1. You know when a friend makes you a cup of coffee exactly how you like it? Breast milk is like that for your baby. It changes over time to make sure it’s just right (Victora et al, 2016; NHS, 2017).

2. Breast milk can help to reduce the risk of your baby getting infections and diseases by breastfeeding (NHS, 2017).

3. Breastfeeding can be really handy and you can do it anywhere (NHS, 2017).

4. Breastfeeding is a way of bonding with your baby - giving you time together (NHS, 2017).

5. Breastmilk fact: breast milk is a bioactive fluid (Martin et al, 2016). It contains proteins, fats, vitamins and minerals plus antibodies to fight germs. It also contains hormones that help your baby’s development (Victora et al, 2016).

6. If you can breastfeed your baby, they have a lower risk of ear, respiratory and gastro-intestinal infections and diarrhoea (Victora et al, 2016; Bowatte et al, 2015). Meaning a healthier baby and fewer trips to the hospital for you both (NHS, 2017).

7. Breastfeeding reduces the risk of sudden infant death syndrome (Victora et al, 2016).

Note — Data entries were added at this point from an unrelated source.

Lemma catalogue_is_ordered_witness :
  let run := text_file "run.sh" ".sh" "net/run.sh" "# Run" in
  let dns := text_file "dns.py" ".py" "net/dns.py" "# Platform: macOS" in
  let net := directory "net" "net" in
  let sys := directory "sys" "sys" in
  let listing p :=
    if is_dir p then if String.eqb (name p) "net" then [run; dns] else [sys; net]
    else [] in
  let root := directory "" "." in
  let category :=
    {| Category.name := "net"; Category.path := net;
       Category.scripts := [script_info dns; script_info run] |} in
  Category.name category = name (Category.path category)
  ∧ Category.path category ∈ listing root
  ∧ StronglySorted String.le (ScriptInfo.name <$> Category.scripts category)
  ∧ ∀ script, script ∈ Category.scripts category →
              ScriptInfo.path script ∈ listing (Category.path category)
              ∧ ScriptInfo.name script = name (ScriptInfo.path script).
Proof.
  intros run dns net sys listing root category.
  apply (proj2 (catalogue_is_ordered listing root) category).
  apply list_elem_of_In. vm_compute. left. reflexivity.
Defined.

(** ** Files of the repository root *)

Section root_facts.

Local Existing Instance path_le_trans.
Local Existing Instance path_le_total.

Lemma List_filter_implies {A} (f g : A → bool) l :
  (∀ x, g x = true → f x = true) →
  List.filter g l = List.filter g (List.filter f l).
Proof.
  intros H. induction l as [|x l IH]; [done|]. cbn [List.filter].
  destruct (g x) eqn:Hg.
  - rewrite (H x Hg). cbn [List.filter]. by rewrite Hg, IH.
  - destruct (f x); cbn [List.filter]; by rewrite ?Hg, IH.
Qed.

Lemma NoDup_fmap_List_filter {A B} (h : A → B) (f : A → bool) l :
  NoDup (h <$> l) → NoDup (h <$> List.filter f l).
Proof.
  induction l as [|x l IH]; [done|]. cbn [List.filter]. rewrite fmap_cons.
  intros Hn. apply NoDup_cons in Hn as [Hx Hn].
  destruct (f x); [|by apply IH]. rewrite fmap_cons. apply NoDup_cons.
  split; [|by apply IH]. intros Hin. apply Hx.
  apply list_elem_of_fmap in Hin as (y & -> & Hy).
  apply elem_of_List_filter in Hy as [Hy _]. by apply list_elem_of_fmap_2.
Qed.

(** Sorting and then keeping the entries that pass a test depends on the
    entries that pass the test only. *)
Lemma filter_sorted_Permutation (f : Path → bool) l1 l2 :
  List.filter f l1 ≡ₚ List.filter f l2 →
  NoDup (name <$> List.filter f l1) →
  List.filter f (sorted l1) = List.filter f (sorted l2).
Proof.
  intros Hp Hn.
  assert (H1 : List.filter f (sorted l1) ≡ₚ List.filter f l1)
    by (apply Permutation_List_filter, merge_sort_Permutation).
  assert (H2 : List.filter f (sorted l2) ≡ₚ List.filter f l2)
    by (apply Permutation_List_filter, merge_sort_Permutation).
  apply (StronglySorted_unique_strong path_le).
  - intros p q Hp1 Hq2 Hpq Hqp.
    rewrite H1 in Hp1. rewrite H2, <- Hp in Hq2.
    assert (Hname : name p = name q) by (by apply (anti_symm String.le)).
    apply list_elem_of_lookup in Hp1 as [i Hi], Hq2 as [j Hj].
    assert (i = j) as ->.
    { apply (NoDup_lookup _ i j (name p) Hn); rewrite list_lookup_fmap.
      - by rewrite Hi.
      - by rewrite Hj, Hname. }
    congruence.
  - apply StronglySorted_List_filter, StronglySorted_sorted.
  - apply StronglySorted_List_filter, StronglySorted_sorted.
  - by rewrite H1, H2.
Qed.

End root_facts.

(** The entries of the repository root that are no directory, the README
    itself among them, have no effect on the document: two listings whose
    roots hold the same directories, under pairwise distinct names, and
    which list each of these directories alike, give the same document. *)
Theorem root_files_do_not_matter
    (dedent : string → string) (REPO_ROOT : Path)
    (iterdir1 iterdir2 : Path → list Path) :
  List.filter is_dir (iterdir1 REPO_ROOT) ≡ₚ List.filter is_dir (iterdir2 REPO_ROOT) →
  NoDup (name <$> List.filter is_dir (iterdir1 REPO_ROOT)) →
  (∀ directory,
     directory ∈ iterdir1 REPO_ROOT → is_dir directory = true →
     iterdir1 directory = iterdir2 directory) →
  generate iterdir1 dedent REPO_ROOT = generate iterdir2 dedent REPO_ROOT.
Proof.
  intros Hp Hn Hsame. unfold generate. f_equal. unfold build_categories.
  assert (Hdirs : iter_category_dirs iterdir1 REPO_ROOT
                  = iter_category_dirs iterdir2 REPO_ROOT).
  { unfold iter_category_dirs.
    match goal with |- List.filter ?f _ = _ => set (F := f) end.
    assert (HF : ∀ entry, F entry = true → is_dir entry = true).
    { intros entry H. unfold F in H. by destruct (is_dir entry). }
    apply filter_sorted_Permutation.
    - rewrite (List_filter_implies is_dir F (iterdir1 REPO_ROOT) HF),
        (List_filter_implies is_dir F (iterdir2 REPO_ROOT) HF).
      by apply Permutation_List_filter.
    - rewrite (List_filter_implies is_dir F (iterdir1 REPO_ROOT) HF).
      by apply NoDup_fmap_List_filter. }
  rewrite <- Hdirs. apply map_ext_in. intros directory Hd.
  apply list_elem_of_In, elem_of_iter_category_dirs in Hd as (Hin & Hdir & _).
  unfold iter_scripts. by rewrite (Hsame directory Hin Hdir).
Qed.

Lemma root_files_do_not_matter_witness :
  let run := text_file "run.sh" ".sh" "net/run.sh" "# Run" in
  let net := directory "net" "net" in
  let readme := text_file "README.md" ".md" "README.md" "# monlor/scripts" in
  let before p := if String.eqb (name p) "net" then [run] else [net] in
  let after p := if String.eqb (name p) "net" then [run] else [readme; net] in
  let root := directory "" "." in
  generate before (λ text, text) root = generate after (λ text, text) root.
Proof.
  intros run net readme before after root.
  apply (root_files_do_not_matter (λ text, text) root before after).
  - reflexivity.
  - apply (bool_decide_unpack _). reflexivity.
  - intros directory Hin _. apply list_elem_of_singleton in Hin as ->. reflexivity.
Defined.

8. Premature babies who can drink their mum’s breastmilk have a lower risk of necrotising enterocolitis (Colaizy et al, 2016; NHS 2016), a potentially dangerous bowel disorder.

9. It’s not all about the baby: breastfeeding reduces your risk of obesity and of type 2 diabetes (Horta et al, 2015; Victora et al, 2016).

10. Major plus: fewer children who had breastmilk as babies develop childhood leukemia.

11. Random one but babies who receive breastmilk have a lower risk of dental malocclusions. This is where the upper teeth bite over the lower ones (and in some cases the jaw too), it can cause tooth decay (Victora et al, 2016).

12. Breastfeeding may reduce the risk of childhood asthma and allergic rhinitis, an inflammation inside the nose caused by allergens (Lodge et al, 2015).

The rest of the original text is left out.